§ **Exercise requirements**
Only the number is needed: how many lines of the entries below contain the word "zeta".
----
(* ===== verification/SchedMm.v ===== *)
(** * Borrowed address spaces (sched.c, src/indwriterups/project1)

    A kernel thread has no address space of its own and borrows that of the task
    that ran before it on its processor.  What is borrowed is counted, and the
    count is given back after the next switch. *)

From S2P Require Import Prelude RtState RtBandwidth RtQueue SchedCore RtPush SchedPolicy RtView SchedQuiet SchedWake.

Local Open Scope Z_scope.

Section mm.
Context `{WakeEnv}.

Definition cpus : list nat := seq 0 nr_cpu_ids.

(** The processor runs a task that borrows [m]. *)
Definition borrows (s : sys) (m c : nat) : bool :=
  bool_decide (mm (tasks s (curr (rqs s c))) = None) && bool_decide (active_mm (tasks s (curr (rqs s c))) = Some m).

Definition borrowed_mm (s : sys) (m : nat) : Z := sum_of (λ c, b2z (borrows s m c)) cpus.

(** Every processor runs another task, which has an address space to work in; the
    references are those of the users and of the tasks that borrow. *)
Record mm_ok (users : nat → Z) (s : sys) : Prop := {
  mo_inj c d : c ∈ cpus → d ∈ cpus → curr (rqs s c) = curr (rqs s d) → c = d;
  mo_own p m : mm (tasks s p) = Some m → active_mm (tasks s p) = Some m;
  mo_some c : c ∈ cpus → active_mm (tasks s (curr (rqs s c))) ≠ None;
  mo_idle p : mm (tasks s p) = None → (∀ c, c ∈ cpus → curr (rqs s c) ≠ p) → active_mm (tasks s p) = None;
  mo_prev c : c ∈ cpus → prev_mm (rqs s c) = None;
  mo_users m : 0 <= users m < 2 ^ 31 - 1 - Z.of_nat nr_cpu_ids;
  mo_count m : mm_count s m = users m + borrowed_mm s m;
}.

(** [mmdrop] gives a reference back. *)
Definition mmdrop_gives_back : Prop := ∀ m s, mmdrop m s = upd_mm_count m (λ n, s32 (n - 1)) s.

Lemma borrowed_range s m : 0 <= borrowed_mm s m <= Z.of_nat nr_cpu_ids.
Proof.
  unfold borrowed_mm. split.
  - apply sum_of_nonneg. intros c _. by destruct (borrows s m c).
  - pose proof (sum_of_bound (λ c, b2z (borrows s m c)) cpus 1) as Hb. unfold cpus in *. rewrite length_seq in Hb.
    rewrite Z.mul_1_r in Hb. apply Hb. intros c _. by destruct (borrows s m c).
Qed.

Lemma borrows_count users s m c : mm_ok users s → c ∈ cpus → borrows s m c = true → 0 < mm_count s m.
Proof.
  intros Hok Hc Hb. rewrite (mo_count _ _ Hok). pose proof (mo_users _ _ Hok m).
  pose proof (sum_of_elem (λ c, b2z (borrows s m c)) cpus c) as He. cbn beta in He. rewrite Hb in He.
  unfold borrowed_mm. cbn in He. specialize (He (λ j _, ltac:(destruct (borrows s m j); cbn; lia)) Hc). lia.
Qed.

(** What a switch on [c] from [prev] to [next] comes to. *)
Record switched (c prev next : nat) (s s' : sys) : Prop := {
  sw_curr d : curr (rqs s' d) = if decide (d = c) then next else curr (rqs s d);
  sw_prev d : prev_mm (rqs s' d) = if decide (d = c) then None else prev_mm (rqs s d);
  sw_mm p : mm (tasks s' p) = mm (tasks s p);
  sw_active p : active_mm (tasks s' p) =
    if decide (p = next) then match mm (tasks s next) with None => active_mm (tasks s prev) | Some _ => active_mm (tasks s next) end
    else if decide (p = prev) then match mm (tasks s prev) with None => None | Some _ => active_mm (tasks s prev) end
    else active_mm (tasks s p);
  sw_count m : mm_count s' m = mm_count s m
    + b2z (bool_decide (mm (tasks s next) = None) && bool_decide (active_mm (tasks s prev) = Some m))
    - b2z (bool_decide (mm (tasks s prev) = None) && bool_decide (active_mm (tasks s prev) = Some m));
}.

Lemma switched_ok users c prev next s s' :
  mm_ok users s → c ∈ cpus → curr (rqs s c) = prev → (∀ d, d ∈ cpus → curr (rqs s d) ≠ next) →
  switched c prev next s s' → mm_ok users s'.
Proof.
  intros Hok Hc Hprev Hnext [Ecurr Eprev Emm Eact Ecount].
  assert (next ≠ prev) as Hne by (intros ->; by apply (Hnext c)).
  assert (∀ d, d ∈ cpus → d ≠ c → curr (rqs s d) ≠ prev) as Helse
    by (intros d Hd Hdc E; apply Hdc; apply (mo_inj _ _ Hok); congruence).
  split.
  - intros d e Hd He. rewrite !Ecurr.
    destruct (decide (d = c)) as [->|], (decide (e = c)) as [->|]; intros E; try done.
    + by destruct (Hnext e).
    + by destruct (Hnext d).
    + by apply (mo_inj _ _ Hok).
  - intros p m. rewrite Emm, Eact. intros Hm. pose proof (mo_own _ _ Hok p m Hm).
    repeat case_decide; subst; by rewrite ?Hm.
  - intros d Hd. rewrite Ecurr, Eact. pose proof (mo_some _ _ Hok d Hd) as Hs.
    destruct (decide (d = c)) as [->|Hdc].
    + rewrite decide_True by done. destruct (mm (tasks s next)) as [m|] eqn:E; [|by rewrite <- Hprev].
      by rewrite (mo_own _ _ Hok next m E).
    + rewrite !decide_False; [done|by apply Helse|by apply Hnext].
  - intros p. rewrite Emm, Eact. intros Hm Hno.
    assert (p ≠ next) by (intros ->; apply (Hno c Hc); by rewrite Ecurr, decide_True).
    rewrite decide_False by done. destruct (decide (p = prev)) as [->|]; [by rewrite Hm|].
    apply (mo_idle _ _ Hok); [done|]. intros d Hd. specialize (Hno d Hd). rewrite Ecurr in Hno.
    destruct (decide (d = c)) as [->|]; [congruence|done].
  - intros d Hd. rewrite Eprev. case_decide; [done|by apply (mo_prev _ _ Hok)].
  - apply Hok.
  - intros m. rewrite Ecount, (mo_count _ _ Hok). unfold borrowed_mm.
    rewrite (sum_of_delta_in (λ d, b2z (borrows s m d)) (λ d, b2z (borrows s' m d)) cpus c
      (b2z (borrows s' m c) - b2z (borrows s m c))); [|apply NoDup_seq|done|lia|].
    + assert (borrows s m c = bool_decide (mm (tasks s prev) = None) && bool_decide (active_mm (tasks s prev) = Some m)) as ->
        by (unfold borrows; by rewrite Hprev).
      assert (borrows s' m c = bool_decide (mm (tasks s next) = None) && bool_decide (active_mm (tasks s prev) = Some m)) as ->.
      { unfold borrows. rewrite Ecurr, decide_True, Emm, Eact, decide_True by done.
        by destruct (mm (tasks s next)) eqn:E; rewrite ?E. }
      lia.
    + intros d Hd Hdc. unfold borrows. rewrite Ecurr, decide_False, Emm, Eact, !decide_False; [done| | |done];
        [by apply Helse|by apply Hnext].
Qed.

(** The switch is made whenever [prev] has an address space to lend. *)
Lemma context_switch_switched c prev next s old :
  mmdrop_gives_back → prev ≠ next → active_mm (tasks s prev) = Some old → prev_mm (rqs s c) = None →
  (mm (tasks s prev) = None → 0 < mm_count s old) → 0 <= mm_count s old < 2 ^ 31 - 1 →
  ∃ s', context_switch c prev next (upd_rq c (set_curr next) s) = Ok s' ∧ switched c prev next s s'.
Proof.
  intros Hdrop Hne Hold Hpm Hpos Hsmall.
  unfold context_switch, switch_address_space, finish_task_switch, finish_lock_switch, prepare_task_switch, prepare_lock_switch.
  cbv zeta. upd_reads. rewrite !(decide_False (P := prev = next)), decide_True by done. cbn [mm set_on_cpu]. rewrite Hold.
  destruct (mm (tasks s next)) as [m|] eqn:En, (mm (tasks s prev)) as [m'|] eqn:Ep; cbn [mbind res_bind]; upd_reads;
    rewrite !decide_False by done; rewrite Ep; upd_reads; rewrite decide_True by done; cbn [prev_mm set_curr set_prev_mm];
    rewrite ?decide_True, ?Hpm, ?Hdrop by done.
  all: eexists; (split; [reflexivity|]); split; intros x; upd_reads; rewrite ?En, ?Ep, ?Hold.
  all: try (repeat case_decide; subst; cbn; congruence).
  all: rewrite ?(bool_decide_false (Some _ = None)), ?(bool_decide_true (None = None)) by done; cbn [andb].
  all: assert (∀ y, bool_decide (Some old = Some y) = bool_decide (y = old)) as Hy by (intros y; apply bool_decide_ext; naive_solver).
  all: rewrite ?Hy; destruct (decide (x = old)) as [->|Hx]; rewrite ?(bool_decide_true (old = old)), ?(bool_decide_false (x = old)) by done.
  all: rewrite ?decide_True by done; cbn [b2z]; rewrite ?(wrap_s_small 32 (mm_count s old + 1)) by lia.
  all: rewrite ?wrap_s_small by lia; lia.
Qed.

(** C10: switching never meets a null pointer, keeps the counts exact, and whatever a
    running task borrows is counted. *)
Theorem lazy_mm_counted users c next s :
  mmdrop_gives_back → mm_ok users s → c ∈ cpus → (∀ d, d ∈ cpus → curr (rqs s d) ≠ next) →
  ∃ s', context_switch c (curr (rqs s c)) next (upd_rq c (set_curr next) s) = Ok s' ∧ mm_ok users s' ∧
    curr (rqs s' c) = next ∧
    ∀ d m, d ∈ cpus → active_mm (tasks s' (curr (rqs s' d))) = Some m →
      mm (tasks s' (curr (rqs s' d))) = Some m ∨ 0 < mm_count s' m.
Proof.
  intros Hdrop Hok Hc Hnext. pose proof (mo_some _ _ Hok c Hc) as Hs.
  destruct (active_mm (tasks s (curr (rqs s c)))) as [old|] eqn:Hold; [|done].
  pose proof (mo_users _ _ Hok old) as Hu. pose proof (borrowed_range s old) as Hb.
  destruct (context_switch_switched c (curr (rqs s c)) next s old) as (s' & Hs' & Hsw); try done.
  - by intros E; apply (Hnext c).
  - by apply (mo_prev _ _ Hok).
  - intros Hm. apply (borrows_count users s old c Hok Hc). unfold borrows. by rewrite !bool_decide_true.
  - rewrite (mo_count _ _ Hok). lia.
  - pose proof (switched_ok users c _ next s s' Hok Hc eq_refl Hnext Hsw) as Hok'.
    exists s'. split; [done|]. split; [done|]. split; [by rewrite (sw_curr _ _ _ _ _ Hsw), decide_True|].
    intros d m Hd Hm. destruct (mm (tasks s' (curr (rqs s' d)))) as [m'|] eqn:E.
    + left. apply (mo_own _ _ Hok') in E. congruence.
    + right. apply (borrows_count users s' m d Hok' Hd). unfold borrows. by rewrite !bool_decide_true.
Qed.

End mm.
(** The processor of a task that is on no queue is chosen. *)
Lemma set_cpu_minv fresh pend pend' busy p d s :
  minv fresh pend busy s → on_rq (tasks s p) = false →
  (∀ e q, q ∈ waiting pend' s e ↔ (q ≠ p ∧ q ∈ waiting pend s e) ∨ (q = p ∧ e = d ∧ ∃ c, p ∈ waiting pend s c)) →
  (∀ e, NoDup (waiting pend' s e)) → minv fresh pend' busy (set_task_cpu p d s).
Proof.
  intros Hi Hoff Hw Hnd.
  assert (∀ e, p ∉ queued (rt_of s e)) as Hnq.
  { intros e He. destruct (queued_on_rq _ _ _ _ _ _ Hi He) as [Hon _]. congruence. }
  set (s' := set_task_cpu p d s).
  assert (∀ q, tasks s' q = if decide (q = p) then set_cpu d (tasks s p) else tasks s q) as Hts by (intros q; apply tasks_upd_task).
  assert (∀ q, q ≠ p → tasks s' q = tasks s q) as Hne by (intros q Hq; by rewrite Hts, decide_False).
  assert (tasks s' p = set_cpu d (tasks s p)) as Hp by by rewrite Hts, decide_True.
  assert (∀ q, on_rq (tasks s' q) = on_rq (tasks s q) ∧ state (tasks s' q) = state (tasks s q)) as Hsame.
  { intros q. rewrite Hts. by case_decide; subst. }
  split; intros; change (waiting ?a s') with (waiting a s) in *; change (idle_one s') with (idle_one s) in *;
    change (rqs s') with (rqs s) in *; rewrite ?(proj1 (Hsame _)), ?(proj2 (Hsame _)) in *.
  - apply set_cpu_off_queue; [apply Hi|done].
  - unfold on_rq_queued. change (rt_of s') with (rt_of s). destruct (decide (p0 = p)) as [->|Hq].
    + by rewrite (proj1 (Hsame p)), Hoff.
    + rewrite (Hne p0 Hq) in *. by apply (mi_queued _ _ _ _ Hi).
  - rewrite (mi_waking _ _ _ _ Hi). setoid_rewrite Hw. destruct (decide (p0 = p)); naive_solver.
  - rewrite Hw in *. match goal with E : _ ∨ _ |- _ => destruct E as [[Hq Hin]|(-> & -> & Hin)] end.
    + rewrite (Hne p0 Hq). by apply (mi_placed _ _ _ _ Hi).
    + by rewrite Hp.
  - apply Hnd.
  - by apply (mi_ipi _ _ _ _ Hi).
  - by apply (mi_asleep _ _ _ _ Hi).
  - by apply (mi_idle _ _ _ _ Hi).
  - apply (curr_ok_keep busy s s' (mi_curr _ _ _ _ Hi)); [done|by intros e; rewrite Hts; case_decide; subst|].
    intros e q _ Hqo Hqc. rewrite (proj1 (Hsame q)). split; [done|].
    assert (q ≠ p) as Hqp by (intros E; rewrite E in Hqo; congruence). by rewrite (Hne q Hqp).
Qed.

Lemma place_pending fresh busy c d p s :
  minv fresh (only c p) busy s → minv fresh (only d p) busy (set_task_cpu p d s).
Proof.
  intros Hi. assert (p ∈ waiting (only c p) s c) as Hpc by (apply elem_waiting_only; by left).
  destruct (mi_placed _ _ _ _ Hi c p Hpc) as [Hoff Hcpu].
  assert (∀ e, p ∉ waiting no_one s e) as Hout.
  { intros e He. pose proof (mi_once _ _ _ _ Hi c) as Hn.
    assert (e = c) as -> by (destruct (mi_placed _ _ _ _ Hi e p); [apply elem_waiting_only; by right|congruence]).
    revert Hn He. unfold waiting, only, no_one. rewrite fn_lookup_insert. by intros [Hn _]%list.NoDup_cons. }
  apply (set_cpu_minv fresh (only c p)); [done|done| |].
  - intros e q. rewrite !elem_waiting_only. split; [|naive_solver].
    intros [[-> ->]|Hq]; [right; by eauto|left; split; [|by right]]. intros ->. by apply (Hout e).
  - intros e. apply nodup_only; [|done]. pose proof (mi_once _ _ _ _ Hi e) as Hn. revert Hn. unfold waiting, only, no_one.
    destruct (decide (e = c)) as [->|]; [rewrite fn_lookup_insert; by intros [_ Hn]%list.NoDup_cons|by rewrite fn_lookup_insert_ne].
Qed.

(** The exchange succeeds in a state in which the task is still pending. *)
Lemma push_state fresh pend busy tries p c next s l s' :
  minv fresh pend busy s → ttwu_push tries p c next s = Ok (l, s') →
  ∃ s1, minv fresh pend busy s1 ∧ l = wake_list (rqs s1 c) ∧ s' = upd_rq c (set_wake_list (p :: l)) s1.
Proof.
  revert next s. induction tries as [|tries IH]; intros next s Hi; cbn [ttwu_push]; [done|].
  pose proof (mr_cmpxchg c s _ _ _ Hi) as Hi1. case_decide; [|by apply IH].
  intros [= <- <-]. by exists (before_cmpxchg c s).
Qed.

(** It goes from pending to the list, and an interrupt is on its way. *)
Lemma listed_minv fresh busy c p s s' :
  minv fresh (only c p) busy s → s' ≃ s → tasks s' = tasks s →
  (∀ d, idle (rqs s' d) = idle (rqs s d) ∧ curr (rqs s' d) = curr (rqs s d)) →
  (∀ d, wake_list (rqs s' d) = if decide (d = c) then p :: wake_list (rqs s c) else wake_list (rqs s d)) →
  (∀ d, d ≠ c → resched_ipi (rqs s' d) = resched_ipi (rqs s d)) → resched_ipi (rqs s' c) = true →
  minv fresh no_one busy s'.
Proof.
  intros Hi Hv Hts Hid Hl Hipi Hc.
  assert (∀ q, idle_one s' q ↔ idle_one s q) as Hidle.
  { intros q. unfold idle_one. by setoid_rewrite (λ d, proj1 (Hid d)). }
  assert (∀ d, waiting no_one s' d = waiting (only c p) s d) as Hw.
  { intros d. unfold waiting, only, no_one. rewrite Hl. destruct (decide (d = c)) as [->|];
      [by rewrite fn_lookup_insert|by rewrite fn_lookup_insert_ne]. }
  split; intros; rewrite ?Hts in *.
  - rewrite Hv. apply Hi.
  - apply (members_queued s); [by apply view_members|by rewrite Hts..|by apply (mi_queued _ _ _ _ Hi)].
  - rewrite (mi_waking _ _ _ _ Hi). by setoid_rewrite Hw.
  - rewrite Hw in *. by apply (mi_placed _ _ _ _ Hi).
  - rewrite Hw. apply Hi.
  - destruct (decide (c0 = c)) as [->|Hd]; [done|]. rewrite Hl, decide_False in * by done. rewrite Hipi by done.
    by apply (mi_ipi _ _ _ _ Hi).
  - rewrite Hidle in *. by apply (mi_asleep _ _ _ _ Hi).
  - rewrite Hidle in *. by apply (mi_idle _ _ _ _ Hi).
  - apply (curr_ok_keep busy s s' (mi_curr _ _ _ _ Hi)); [|by rewrite Hts..]. intros d. destruct (Hid d). by split.
Qed.

Lemma queue_remote_minv fresh busy tries p c s s' :
  minv fresh (only c p) busy s → ttwu_queue_remote tries p c s = Ok s' → minv fresh no_one busy s'.
Proof.
  intros Hi. unfold ttwu_queue_remote. destruct (ttwu_push _ _ _ _ _) as [[l s2]| |] eqn:E; cbn [mbind res_bind]; try done.
  destruct (push_state _ _ _ _ _ _ _ _ _ _ Hi E) as (s1 & Hi1 & -> & ->). intros [= <-].
  set (s2 := upd_rq c _ s1).
  assert (∀ d, rqs s2 d = if decide (d = c) then set_wake_list (p :: wake_list (rqs s1 c)) (rqs s1 c) else rqs s1 d) as Hr
    by (intros d; exact (rqs_upd_rq c (set_wake_list (p :: wake_list (rqs s1 c))) s1 d)).
  assert (s2 ≃ s1) as Hv by by apply sv_upd_rq.
  destruct (wake_list (rqs s1 c)) as [|q l] eqn:El.
  - assert (∀ d, rqs (upd_rq c (set_resched_ipi true) s2) d = if decide (d = c) then set_resched_ipi true (rqs s2 c) else rqs s2 d) as Hr3
      by (intros d; apply rqs_upd_rq).
    apply (listed_minv fresh busy c p s1 _ Hi1); try done.
    + etransitivity; [by apply sv_upd_rq|done].
    + intros d. rewrite Hr3, !Hr. by repeat case_decide; subst.
    + intros d. rewrite Hr3, !Hr, El. by repeat case_decide; subst.
    + intros d Hd. by rewrite Hr3, decide_False, Hr, decide_False.
    + by rewrite Hr3, decide_True.
  - apply (listed_minv fresh busy c p s1 _ Hi1); try done.
    + intros d. rewrite Hr. by repeat case_decide; subst.
    + intros d. rewrite Hr, El. by repeat case_decide; subst.
    + intros d Hd. by rewrite Hr, decide_False.
    + rewrite Hr, decide_True by done. cbn. apply (mi_ipi _ _ _ _ Hi1). by rewrite El.
Qed.

Lemma queue_minv fresh busy fuel tries p c s s' :
  minv fresh (only c p) busy s → ttwu_queue fuel tries p c s = Ok s' → minv fresh no_one busy s'.
Proof.
  intros Hi. unfold ttwu_queue. case_match; [by apply queue_remote_minv|]. cbv zeta.
  pose proof (mr_rq_lock c s _ _ _ Hi) as Hi1. set (s1 := before_rq_lock c s) in *. clearbody s1.
  assert (p ∈ waiting (only c p) s1 c) as Hp by (apply elem_waiting_only; by left).
  intros Hs'. apply (minv_pend fresh (<[c := []]> (only c p))).
  { intros d. unfold waiting, only, no_one.
    destruct (decide (d = c)) as [->|]; [by rewrite fn_lookup_insert|by rewrite !fn_lookup_insert_ne]. }
  eapply (activate_wakeup fresh (only c p) _ busy fuel c p true s1 s' Hi1);
    [by destruct (mi_placed _ _ _ _ Hi1 c p Hp)|by eapply waiting_not_idle| |exact Hs'].
  apply pending_head; [unfold only; by rewrite fn_lookup_insert|apply Hi1|].
  intros d q Hq. by destruct (mi_placed _ _ _ _ Hi1 d q Hq).
Qed.

Lemma task_waking_steady p s : steady s (task_waking p s).
Proof.
  unfold task_waking. destruct (sched_class (tasks s p)); try apply steady_refl;
    (destruct (other_task_waking _) eqn:E; [by eapply (mr_waking)|apply steady_refl]).
Qed.

Lemma select_minv fresh pend busy fuel p w s c s' :
  minv fresh pend busy s → select_task_rq fuel p w s = (c, s') → minv fresh pend busy s' ∧ quiet s' s.
Proof.
  intros Hi. unfold select_task_rq, select_fallback_rq. cbv zeta.
  destruct (mr_fallback p s) as [He Hq].
  destruct (cpuset_cpus_allowed_fallback p s) as [d s1]. cbn [snd] in *.
  repeat case_match; intros [= <- <-]; (split; [done|reflexivity]) || (split; [by apply He|done]).
Qed.

Lemma place_minv fresh busy fuel tries p s s' :
  minv fresh no_one busy s → on_rq (tasks s p) = false → state (tasks s p) ≠ TASK_WAKING → ¬ idle_one s p →
  ttwu_place fuel tries p s = Ok s' → minv fresh no_one busy s'.
Proof.
  intros Hi Hoff Hnw Hnid. unfold ttwu_place. cbv zeta.
  pose proof (mark_waking fresh busy p s Hi Hoff Hnw Hnid) as Hi1. set (c0 := task_cpu (tasks s p)) in *.
  set (s1 := upd_task p (set_state TASK_WAKING) s) in *. clearbody s1 c0.
  pose proof (steady_minv _ _ _ _ _ (task_waking_steady p s1) Hi1) as Hi2. set (s2 := task_waking p s1) in *. clearbody s2.
  destruct (select_task_rq fuel p true s2) as [c s3] eqn:Es. destruct (select_minv _ _ _ _ _ _ _ _ _ Hi2 Es) as [Hi3 _].
  apply queue_minv. case_decide as Hc; [by eapply place_pending|].
  assert (p ∈ waiting (only c0 p) s3 c0) as Hp by (apply elem_waiting_only; by left).
  destruct (mi_placed _ _ _ _ Hi3 c0 p Hp) as [_ Hc0]. by rewrite <- Hc, Hc0.
Qed.

Lemma wait_on_cpu_minv fresh busy turns p s s' :
  minv fresh no_one busy s → on_rq (tasks s p) = false → state (tasks s p) ≠ TASK_WAKING → ¬ idle_one s p →
  wait_on_cpu turns p s = Ok s' →
  minv fresh no_one busy s' ∧ on_rq (tasks s' p) = false ∧ state (tasks s' p) ≠ TASK_WAKING ∧ ¬ idle_one s' p.
Proof.
  revert s. induction turns as [|turns IH]; intros s Hi Hoff Hnw Hnid; cbn [wait_on_cpu];
    (destruct (on_cpu (tasks s p)); [|by intros [= <-]]); [done|].
  destruct (mr_relax p s) as [He Hs Ho Hd]. apply IH; auto.
Qed.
----
§ **Solution**
4